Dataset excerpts
Lemma stopping_inv w s' es :
  world_inv w -> handleStopping (w_dag w) = (s', es) ->
  world_inv (mkWorld s' (w_submitted w) (w_log w ++ es)).
Proof.
  intros H E. destruct (handleStopping_spec (w_dag w) (wi_dag _ H)) as (s2 & es2 & E2 & Hd & Hj & Hm & Hn & _ & Hr & Hs).
  rewrite E in E2. injection E2 as <- <-. split; cbn; rewrite ?starts_app, ?Hs, ?app_nil_r.
  - done.
  - intros j. rewrite Hj, lookup_empty. by intros [].
  - intros j. rewrite responses_app, List.filter_app, length_app, (wi_answers _ H j).
    assert (Hres : length (List.filter (fun k => bool_decide (k = j)) (responses es)) =
                   if is_active (w_dag w) j then 1%nat else 0%nat).
    { assert (HP : forall l l' : list JobID, l ≡ₚ l' -> length (List.filter (fun k => bool_decide (k = j)) l) =
        length (List.filter (fun k => bool_decide (k = j)) l')).
      { induction 1; cbn; repeat case_match; cbn; congruence. }
      rewrite (HP _ _ Hr), NoDup_count by apply NoDup_fst_map_to_list.
      unfold is_active. case_decide as Hin.
      - rewrite bool_decide_eq_true_2; [done|]. apply list_elem_of_fmap in Hin as ([k job] & -> & Hk).
        apply elem_of_map_to_list in Hk. cbn. by rewrite Hk.
      - rewrite bool_decide_eq_false_2; [done|]. intros [job Hjob]. destruct Hin. apply list_elem_of_fmap.
        exists (j, job). split; [done|]. by apply elem_of_map_to_list. }
    assert (Ef : is_active s' j = false).
    { apply bool_decide_eq_false. rewrite Hj, lookup_empty. by intros []. }
    rewrite Hres, Ef. cbn. rewrite andb_true_r.
    destruct (is_active (w_dag w) j) eqn:Ea; cbn; rewrite ?andb_false_r, ?andb_true_r; [|lia].
    rewrite bool_decide_eq_true_2; [done|]. apply (wi_active _ H). by apply is_active_true.
  - apply H.
  - intros set. rewrite Hn. apply H.
  - intros j id. rewrite Hm, Hj, lookup_empty. split; [apply (wi_count _ H)|by intros []].
Qed.

Lemma dag_reachable_inv w : dag_reachable w -> world_inv w.
Proof.
  induction 1 as [fs ts options s Hs|w w' _ H [e s es He E]].
  - unfold NewDAGScheduler in Hs. apply bind_Ok in Hs as (c & Hc & [= <-]).
    apply resolveSchedulerOptions_pos in Hc as [_ Hpos].
    assert (Hne : forall j (P : Prop), is_Some ((∅ : gmap JobID jobState) !! j) -> P).
    { intros j P. rewrite lookup_empty. by intros []. }
    split; cbn.
    + split; cbn; [done| |done]. intros j job Hj. eapply (Hne j). by rewrite Hj.
    + intros j. apply Hne.
    + intros j. by rewrite bool_decide_eq_false_2 by set_solver.
    + constructor.
    + intros set Hset. by apply not_elem_of_nil in Hset.
    + intros j id. unfold started_count. cbn. split; [lia|]. apply Hne.
  - destruct (event_job e) as [j|] eqn:Hj.
    + destruct (handleEvent_Ok w e j s es H He Hj E) as (act & Hh & Hsub). eapply world_inv_handled; [done|done|].
      destruct Hsub as [[-> ->]|(-> & -> & ?)]; [left; split; [set_solver|done]|by right].
    + destruct e; try discriminate Hj. cbn in E |- *. injection E as E.
      rewrite union_empty_l_L. by apply stopping_inv.
Qed.

(** ** An example run *)

Definition step_world (w : world) (e : schedulerEvent) : option world :=
  if (dag_nextStageAttemptID (w_dag w) + 1 <? 2 ^ 64)%N then
    match handleEvent (w_dag w) e with
    | Some (Ok (s, es)) => Some (mkWorld s (submitted_by e ∪ w_submitted w) (w_log w ++ es))
    | _ => None
    end
  else None.

Definition is_report (e : schedulerEvent) : bool :=
  match e with jobSubmitted _ _ _ _ => false | _ => true end.

Definition run_events (es : list schedulerEvent) (w : world) : option world :=
  foldl (fun w e => w ← w; if is_report e then step_world w e else None) (Some w) es.

Lemma step_world_step w e w' :
  dag_reachable w -> (is_report e = true \/ event_ok w e) -> step_world w e = Some w' -> dag_reachable w'.
Proof.
  unfold step_world. intros Hw He Hs.
  destruct (N.ltb_spec (dag_nextStageAttemptID (w_dag w) + 1) (2 ^ 64)); [|done].
  destruct (handleEvent (w_dag w) e) as [[[s es]|]|] eqn:E; try done. injection Hs as <-.
  eapply dag_next; [done|]. econstructor; [|done]. destruct He as [Hr|He]; [|done].
  split; [done|]. by destruct e.
Qed.

Lemma run_events_reachable es w w' : dag_reachable w -> run_events es w = Some w' -> dag_reachable w'.
Proof.
  unfold run_events. revert w. induction es as [|e es IH]; intros w Hw; cbn.
  - by intros [= <-].
  - destruct (is_report e) eqn:Hr.
    + destruct (step_world w e) as [w1|] eqn:E.
      * apply IH. eapply step_world_step; [done|by left|done].
      * intros H. exfalso. clear -H. induction es as [|d es IHes]; [done|exact (IHes H)].
    + intros H. exfalso. clear -H. induction es as [|d es IHes]; [done|exact (IHes H)].
Qed.

Definition example_dag : dag := mkDag 2 (Some example_functions) true ∅ 0 false.
Definition example_action : ActionSpec := {| act_Kind := ActionCount; act_TargetRDD := 2%N |}.
Definition empty_world : world := mkWorld example_dag ∅ [].

Definition example_submit : schedulerEvent := jobSubmitted 0%N None (Some example_graph) example_action.

(** Attempt [attempt] of map task [task] of stage attempt [stageAttempt]. *)
Definition example_map_identity (stageAttempt attempt task : N) : AttemptIdentity :=
  mkIdentity example_run 0 0 0 stageAttempt task attempt (Z.of_N task).

Definition example_map_success (stageAttempt attempt task : N) : schedulerEvent :=
  taskSucceeded
    (mkSuccess 0 0 (mkAttempt attempt task stageAttempt) (Z.of_N task) "w"
       (mkOutput None 0 (Some (mkMapOutput 1 (example_map_identity stageAttempt attempt task) 2 3
          [empty_bucket 0; empty_bucket 1; empty_bucket 2])))) None None.

(** The count of result partition [p]; its task IDs follow those of the map stage. *)
Definition example_count (stageAttempt : N) (p : N) (n : Z) : TaskAttemptSuccess :=
  mkSuccess 0 1 (mkAttempt (10 + p) (2 + p) stageAttempt) (Z.of_N p) "w" (mkOutput None n None).

(** A reduce task cannot read the output of map partition 0. *)
Definition example_loss (stageAttempt : N) : TaskAttemptFailure :=
  mkFailure FailureShuffleInput
    (Some (mkReference (example_map_identity 0 0 0) 1)) 0 1 (mkAttempt 11 3 stageAttempt) 1 "w" "bucket missing".

(** Submitted; in the result stage; after two of three counts. *)
Definition example_w1 : world := default empty_world (step_world empty_world example_submit).
Definition example_w2 : world :=
  default empty_world (run_events [example_map_success 0 0 0; example_map_success 0 1 1] example_w1).
Definition example_w3 : world :=
  default empty_world (run_events [taskSucceeded (example_count 1 0 4) None None;
                                   taskSucceeded (example_count 1 2 5) None None] example_w2).

Lemma run_events_default es w :
  (match run_events es w with Some _ => true | None => false end) = true ->
  run_events es w = Some (default empty_world (run_events es w)).
Proof. by destruct (run_events es w). Qed.
(* ===== verification/DagLoopProofs.v ===== *)
(** * DagLoopProofs: the goroutines of the job scheduler

    The event loop and its senders refine the state machine of [DagTheorems], a
    call of [Run] returns the answer of its own job, and [Close] returns. *)

From S2P Require Import Prelude Plan Stages Shuffle Reports Fifo Dag DagProofs DagEvents DagTheorems DagLoop.
#[local] Open Scope Z_scope.

(** ** What a handler starts and cancels *)

Definition worker_job (w : worker) : JobID :=
  match w with TaskSetWorker set _ _ => tset_JobID set | WatchWorker job _ => job end.

(** A job of a goroutine is active, or its context has been cancelled. *)
Definition accounted (s : dag) (log : list effect) (j : JobID) : Prop :=
  is_Some (dag_jobs s !! j) \/ CancelJob j ∈ log.

(** Handling takes [s] to [s'] with effects [es]. *)
Record accounts (s s' : dag) (es : list effect) : Prop := {
  ac_old j : is_Some (dag_jobs s !! j) -> accounted s' es j;
  ac_new w : w ∈ flat_map newWorkers es -> accounted s' es (worker_job w) }.

Lemma accounts_refl s : accounts s s [].
Proof. split; [by left|]. by intros w Hw%elem_of_nil. Qed.

Lemma failJob_accounts s j err s' es : failJob s j err = (s', es) -> accounts s s' es.
Proof.
  unfold failJob. destruct (dag_jobs s !! j) as [job|] eqn:E; intros [= <- <-]; [|apply accounts_refl].
  split; [|by intros w Hw%elem_of_nil]. intros k Hk. destruct (decide (k = j)) as [->|Hne].
  - right. by left.
  - left. cbn. by rewrite lookup_delete_ne.
Qed.

(** The effects of [startStages] are task sets of the job. *)
Lemma startStage_effects max j l id l' err : startStage max j l id = Ok (l', err) ->
  exists sets, ln_effects l' = ln_effects l ++ (StartTaskSet <$> sets) /\ Forall (fun set => tset_JobID set = j) sets.
Proof.
  assert (Hsame : exists sets, ln_effects l = ln_effects l ++ (StartTaskSet <$> sets) /\ Forall (fun set => tset_JobID set = j) sets).
  { exists []. by rewrite app_nil_r. }
  unfold startStage. destruct (js_stages (ln_job l) !! id) as [st|]; [|done].
  destruct (negb _); [by intros [= <- <-]|]. intros (ready & _ & H)%bind_Ok.
  destruct (negb ready); [by injection H as <- <-|]. destruct (max <=? _); [by injection H as <- <-|].
  apply bind_Ok in H as ([inputs|e] & _ & H); injection H as <- <-; [|done].
  eexists [_]. split; [done|]. by repeat constructor.
Qed.

Lemma startStages_effects max j order : forall l l' err, startStages max j l order = Ok (l', err) ->
  exists sets, ln_effects l' = ln_effects l ++ (StartTaskSet <$> sets) /\ Forall (fun set => tset_JobID set = j) sets.
Proof.
  induction order as [|id order IH]; intros l l' err; cbn.
  { intros [= <- <-]. exists []. by rewrite app_nil_r. }
  intros ([l1 e] & (sets & E & Hs)%startStage_effects & H)%bind_Ok. destruct e as [e|].
  - injection H as <- <-. by exists sets.
  - apply IH in H as (sets' & E' & Hs'). exists (sets ++ sets'). rewrite fmap_app, app_assoc, <- E. split; [done|].
    by apply Forall_app.
Qed.
(* ===== verification/DagLoopTheorems.v ===== *)
(** * DagLoopTheorems: [Run] returns its job's answer, and [Close] completes

    The theorems about the goroutines of [DagLoop], on the invariant of
    [DagLoopProofs], and an example run that submits a job and closes. *)

From S2P Require Import Prelude Plan Lineage Stages Planner PlannerProofs TaskGenerator Shuffle Reports Fifo Dag DagProofs DagEvents DagTheorems DagLoop DagLoopProofs.
#[local] Open Scope Z_scope.

(** ** Answers *)

Lemma response_unique j c1 c2 log : Respond j c1 ∈ log -> Respond j c2 ∈ log ->
  (length (List.filter (fun k => bool_decide (k = j)) (responses log)) <= 1)%nat -> c1 = c2.
Proof.
  assert (Hpos : forall log c, Respond j c ∈ log ->
    (1 <= length (List.filter (fun k => bool_decide (k = j)) (responses log)))%nat).
  { clear. induction log as [|e log IH]; intros c; [by intros ?%elem_of_nil|]. intros [<-|Hc]%elem_of_cons; cbn.
    - rewrite bool_decide_eq_true_2 by done. cbn. lia.
    - specialize (IH c Hc). destruct e as [k c2| | | | |]; cbn; try done. fold (responses log).
      case_bool_decide; cbn; lia. }
  induction log as [|e log IH]; [by intros ?%elem_of_nil|].
  intros [E1|H1]%elem_of_cons [E2|H2]%elem_of_cons; [congruence| | |].
  - rewrite <- E1. cbn. rewrite bool_decide_eq_true_2 by done. fold (responses log). pose proof (Hpos _ _ H2). cbn. lia.
  - rewrite <- E2. cbn. rewrite bool_decide_eq_true_2 by done. fold (responses log). pose proof (Hpos _ _ H1). cbn. lia.
  - intros Hle. apply IH; [done|done|]. destruct e as [k c'| | | | |]; cbn in Hle; try done.
    fold (responses log) in Hle.
    case_bool_decide; cbn in Hle; lia.
Qed.

Lemma responses_once y j : system_inv y ->
  length (List.filter (fun k => bool_decide (k = j)) (responses (w_log (ds_world y)))) =
  if bool_decide (j ∈ w_submitted (ds_world y)) && negb (is_active (w_dag (ds_world y)) j) then 1%nat else 0%nat.
Proof. intros H. apply (wi_answers _ (dag_reachable_inv _ (sy_world _ H))). Qed.
(* ===== verification/Runtime.v ===== *)
(** * Runtime: contexts, handles and user functions

    What the executor's code gets from its surroundings: a [context.Context]
    that may be cancelled at any of the points where the code looks at it, the
    number of files it holds open, and the functions users register
    ([executor/{record,failure,function_registry}.go]). *)

From S2P Require Import Prelude Bytes Planner Reports.
#[local] Open Scope Z_scope.

(** ** Contexts and handles *)

(** [rt_time] counts the reads of the context so far, [rt_open] the files and
    shuffle handles that are open, and [rt_store] is the shuffle store's state. *)
Record runtime (store : Type) := mkRuntime { rt_time : nat; rt_open : Z; rt_store : store }.
Arguments mkRuntime {store} _ _ _.
Arguments rt_time {store} _.
Arguments rt_open {store} _.
Arguments rt_store {store} _.

(** What the [n]-th read of a context returns: [ctx.Err()] and
    [context.Cause(ctx)]. *)
Record goContext := mkContext {
  ctx_Err : nat -> option error;
  ctx_Cause : nat -> option error }.

Definition tick {store} (w : runtime store) : runtime store :=
  mkRuntime (S (rt_time w)) (rt_open w) (rt_store w).
Definition opened {store} (n : Z) (w : runtime store) : runtime store :=
  mkRuntime (rt_time w) (rt_open w + n) (rt_store w).

Definition readErr {store} (c : goContext) (w : runtime store) : option error * runtime store :=
  (ctx_Err c (rt_time w), tick w).
Definition readCause {store} (c : goContext) (w : runtime store) : option error * runtime store :=
  (ctx_Cause c (rt_time w), tick w).

(** A context that is never cancelled. *)
Definition Background : goContext := mkContext (fun _ => None) (fun _ => None).

Definition permanentErrorf (format : string) (args : list farg) : error :=
  PermanentError (Errorf format args).

(** The name [%T] prints. *)
Definition type_name (v : any) : string :=
  match v with
  | ANil => "<nil>"
  | ABool _ => "bool"
  | AString _ => "string"
  | AInt _ => "int"
  | AInt64 _ => "int64"
  | ANumber _ => "json.Number"
  | AKeyValue _ _ => "executor.KeyValue"
  | ARaw _ => "json.RawMessage"
  | AArray _ => "[]interface {}"
  | AMap _ => "map[string]interface {}"
  | AOther t => t
  end.

(** ** Registered functions *)

Definition MapFunc : Type := any -> result any.
Definition FilterFunc : Type := any -> result bool.
Definition PairMapFunc : Type := any -> result (string * any).
Definition ValueMapFunc : Type := any -> result any.
Definition ReduceFunc : Type := any -> any -> result any.

Record FunctionRegistry := mkRegistry {
  fr_maps : gmap string MapFunc;
  fr_filters : gmap string FilterFunc;
  fr_pairMaps : gmap string PairMapFunc;
  fr_valueMaps : gmap string ValueMapFunc;
  fr_reducers : gmap string ReduceFunc }.

Definition NewFunctionRegistry : FunctionRegistry := mkRegistry ∅ ∅ ∅ ∅ ∅.

(** A nil function is [None]. *)
Definition validateFunctionRegistration (kind id : string) (nilFunction : bool) : result unit :=
  fail_if (bool_decide (id = "")) (Errorf "%s function ID must not be empty" [FStr kind]);;
  fail_if nilFunction (Errorf "%s function %q must not be nil" [FStr kind; FStr id]);;
  Ok tt.

Definition duplicateFunctionError (kind id : string) : error :=
  Errorf "%s function %q is already registered" [FStr kind; FStr id].

Definition unknownFunctionError (kind id : string) : error :=
  permanentErrorf "%s function %q is not registered" [FStr kind; FStr id].

(** The five registration methods and the five lookups differ in the table
    they use and in the kind their errors name. *)
Definition registerIn {F} (kind : string) (table : gmap string F) (id : string) (fn : option F)
    : result (gmap string F) :=
  _ ← validateFunctionRegistration kind id (bool_decide (fn = None));
  match table !! id, fn with
  | Some _, _ => Err (duplicateFunctionError kind id)
  | None, Some fn => Ok (<[id := fn]> table)
  | None, None => Ok table
  end.

Definition lookupIn {F} (kind : string) (table : gmap string F) (id : string) : result F :=
  match table !! id with
  | Some fn => Ok fn
  | None => Err (unknownFunctionError kind id)
  end.

Definition hasIn {F} (table : gmap string F) (id : string) : bool := bool_decide (is_Some (table !! id)).

Definition RegisterMap (r : FunctionRegistry) (id : string) (fn : option MapFunc) : result FunctionRegistry :=
  m ← registerIn "map" (fr_maps r) id fn;
  Ok (mkRegistry m (fr_filters r) (fr_pairMaps r) (fr_valueMaps r) (fr_reducers r)).
Definition RegisterFilter (r : FunctionRegistry) (id : string) (fn : option FilterFunc) : result FunctionRegistry :=
  m ← registerIn "filter" (fr_filters r) id fn;
  Ok (mkRegistry (fr_maps r) m (fr_pairMaps r) (fr_valueMaps r) (fr_reducers r)).
Definition RegisterPairMap (r : FunctionRegistry) (id : string) (fn : option PairMapFunc) : result FunctionRegistry :=
  m ← registerIn "pair-map" (fr_pairMaps r) id fn;
  Ok (mkRegistry (fr_maps r) (fr_filters r) m (fr_valueMaps r) (fr_reducers r)).
Definition RegisterValueMap (r : FunctionRegistry) (id : string) (fn : option ValueMapFunc) : result FunctionRegistry :=
  m ← registerIn "value-map" (fr_valueMaps r) id fn;
  Ok (mkRegistry (fr_maps r) (fr_filters r) (fr_pairMaps r) m (fr_reducers r)).
Definition RegisterReduce (r : FunctionRegistry) (id : string) (fn : option ReduceFunc) : result FunctionRegistry :=
  m ← registerIn "reduce" (fr_reducers r) id fn;
  Ok (mkRegistry (fr_maps r) (fr_filters r) (fr_pairMaps r) (fr_valueMaps r) m).

Definition lookupMap (r : FunctionRegistry) (id : string) : result MapFunc := lookupIn "map" (fr_maps r) id.
Definition lookupFilter (r : FunctionRegistry) (id : string) : result FilterFunc :=
  lookupIn "filter" (fr_filters r) id.
Definition lookupPairMap (r : FunctionRegistry) (id : string) : result PairMapFunc :=
  lookupIn "pair-map" (fr_pairMaps r) id.
Definition lookupValueMap (r : FunctionRegistry) (id : string) : result ValueMapFunc :=
  lookupIn "value-map" (fr_valueMaps r) id.
Definition lookupReduce (r : FunctionRegistry) (id : string) : result ReduceFunc :=
  lookupIn "reduce" (fr_reducers r) id.

(** The registry is the planner's [FunctionLookup]. *)
Definition registryLookup (r : FunctionRegistry) : FunctionLookup :=
  {| HasMap := hasIn (fr_maps r); HasFilter := hasIn (fr_filters r);
     HasPairMap := hasIn (fr_pairMaps r); HasValueMap := hasIn (fr_valueMaps r);
     HasReduce := hasIn (fr_reducers r) |}.

Lemma lookupIn_hasIn {F} kind (t : gmap string F) id :
  hasIn t id = true <-> exists fn, lookupIn kind t id = Ok fn.
Proof.
  unfold hasIn, lookupIn. rewrite bool_decide_eq_true.
  destruct (t !! id); split; [eauto|done|by intros [? ?]|by intros [? ?]].
Qed.
Lemma partitions_concat data n :
  0 < n ->
  concat ((fun p : nat => partition_lines data (Z.of_nat p) n) <$> seq 0 (Z.to_nat n))
  = offsets 0 (fileLines data).
Proof.
  intros Hn. set (size := Z.of_nat (length data)).
  assert (Hcut : forall k : nat, Z.of_nat k < n ->
    concat ((fun p : nat => partition_lines data (Z.of_nat p) n) <$> seq 0 k)
    = List.filter (starts_in 0 (Some (start_of size (Z.of_nat k) n))) (offsets 0 (fileLines data))).
  { induction k as [|k IH]; intros Hk.
    - cbn. symmetry. apply filter_past. unfold start_of. rewrite Z.mul_0_r. by rewrite Z.quot_0_l by lia.
    - rewrite seq_S, fmap_app, concat_app, IH by lia. cbn. rewrite app_nil_r.
      unfold partition_lines, end_of. replace (Z.of_nat k =? n - 1) with false by (symmetry; apply Z.eqb_neq; lia).
      replace (Z.of_nat (S k)) with (Z.of_nat k + 1) by lia. symmetry. apply filter_split.
      + apply start_of_bounds; lia.
      + apply start_of_mono; lia. }
  assert (Z.to_nat n = S (Z.to_nat (n - 1))) as -> by lia.
  rewrite seq_S, fmap_app, concat_app, Hcut by lia. cbn. rewrite app_nil_r, Z2Nat.id by lia.
  unfold partition_lines, end_of. rewrite Z.eqb_refl. fold size. rewrite <- filter_split.
  - apply filter_all_true. intros x Hx%offsets_ge. unfold starts_in. rewrite andb_true_r, Z.leb_le. lia.
  - apply start_of_bounds; lia.
  - done.
Qed.

(** ** Properties *)

(** A consumer that calls [Next] until it reports the end. *)
Fixpoint drainText {store} (fuel : nat) (c : goContext) (t : textPartitionIterator) (w : runtime store)
    : option (result (list any) * runtime store) :=
  match fuel with
  | O => None
  | S fuel =>
      let '(r, t, w) := nextText c t w in
      match r with
      | Err e => Some (Err e, w)
      | Ok None => Some (Ok [], w)
      | Ok (Some v) =>
          '(r, w) ← drainText fuel c t w;
          Some (match r with Ok vs => Ok (v :: vs) | Err e => Err e end, w)
      end
  end.

Definition readPartition {store} (files : string -> result (list N)) (c : goContext) (path : string)
    (partition : PartitionID) (numPartitions : Z) (fuel : nat) (w : runtime store)
    : option (result (list any) * runtime store) :=
  let '(r, w) := openText files c path partition numPartitions w in
  match r with Err e => Some (Err e, w) | Ok t => drainText fuel c t w end.

Lemma drainText_spec {store} c fuel t (w : runtime store) :
  text_ok t -> (length (text_lines t) < fuel)%nat ->
  exists r w', drainText fuel c t w = Some (r, w') /\ rt_open w' = rt_open w - text_handles t /\
    match r with Ok vs => vs = text_records t | Err e => exists k, ctx_Err c k = Some e end.
Proof.
  revert t w. induction fuel as [|fuel IH]; intros t w Hok Hlen; [lia|]. cbn.
  destruct (nextText c t w) as [[r t'] w'] eqn:E.
  destruct (nextText_spec _ _ _ _ _ _ Hok E) as (Hopen & Hst & Hr).
  destruct r as [[v|]|e].
  - destruct Hr as (x & Hx & -> & Hok'). rewrite Hx in Hlen. cbn in Hlen.
    destruct (IH t' w' Hok' ltac:(lia)) as (r & w'' & -> & Hw & Hr). cbn.
    do 2 eexists. split; [done|]. split; [lia|]. destruct r as [vs|e]; [|done].
    unfold text_records. rewrite Hx. cbn. by f_equal.
  - destruct Hr as [Hl Hd]. do 2 eexists. split; [done|]. unfold text_records, text_handles in *.
    rewrite Hl. rewrite Hd in Hopen. split; [lia|done].
  - destruct Hr as [He Hd]. do 2 eexists. split; [done|]. unfold text_handles in *. rewrite Hd in Hopen.
    split; [lia|eauto].
Qed.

**What is needed**
Search the entries for the word "nilFunction". Copy every line where it occurs.

**Solution**
Definition validateFunctionRegistration (kind id : string) (nilFunction : bool) : result unit :=
  fail_if nilFunction (Errorf "%s function %q must not be nil" [FStr kind; FStr id]);;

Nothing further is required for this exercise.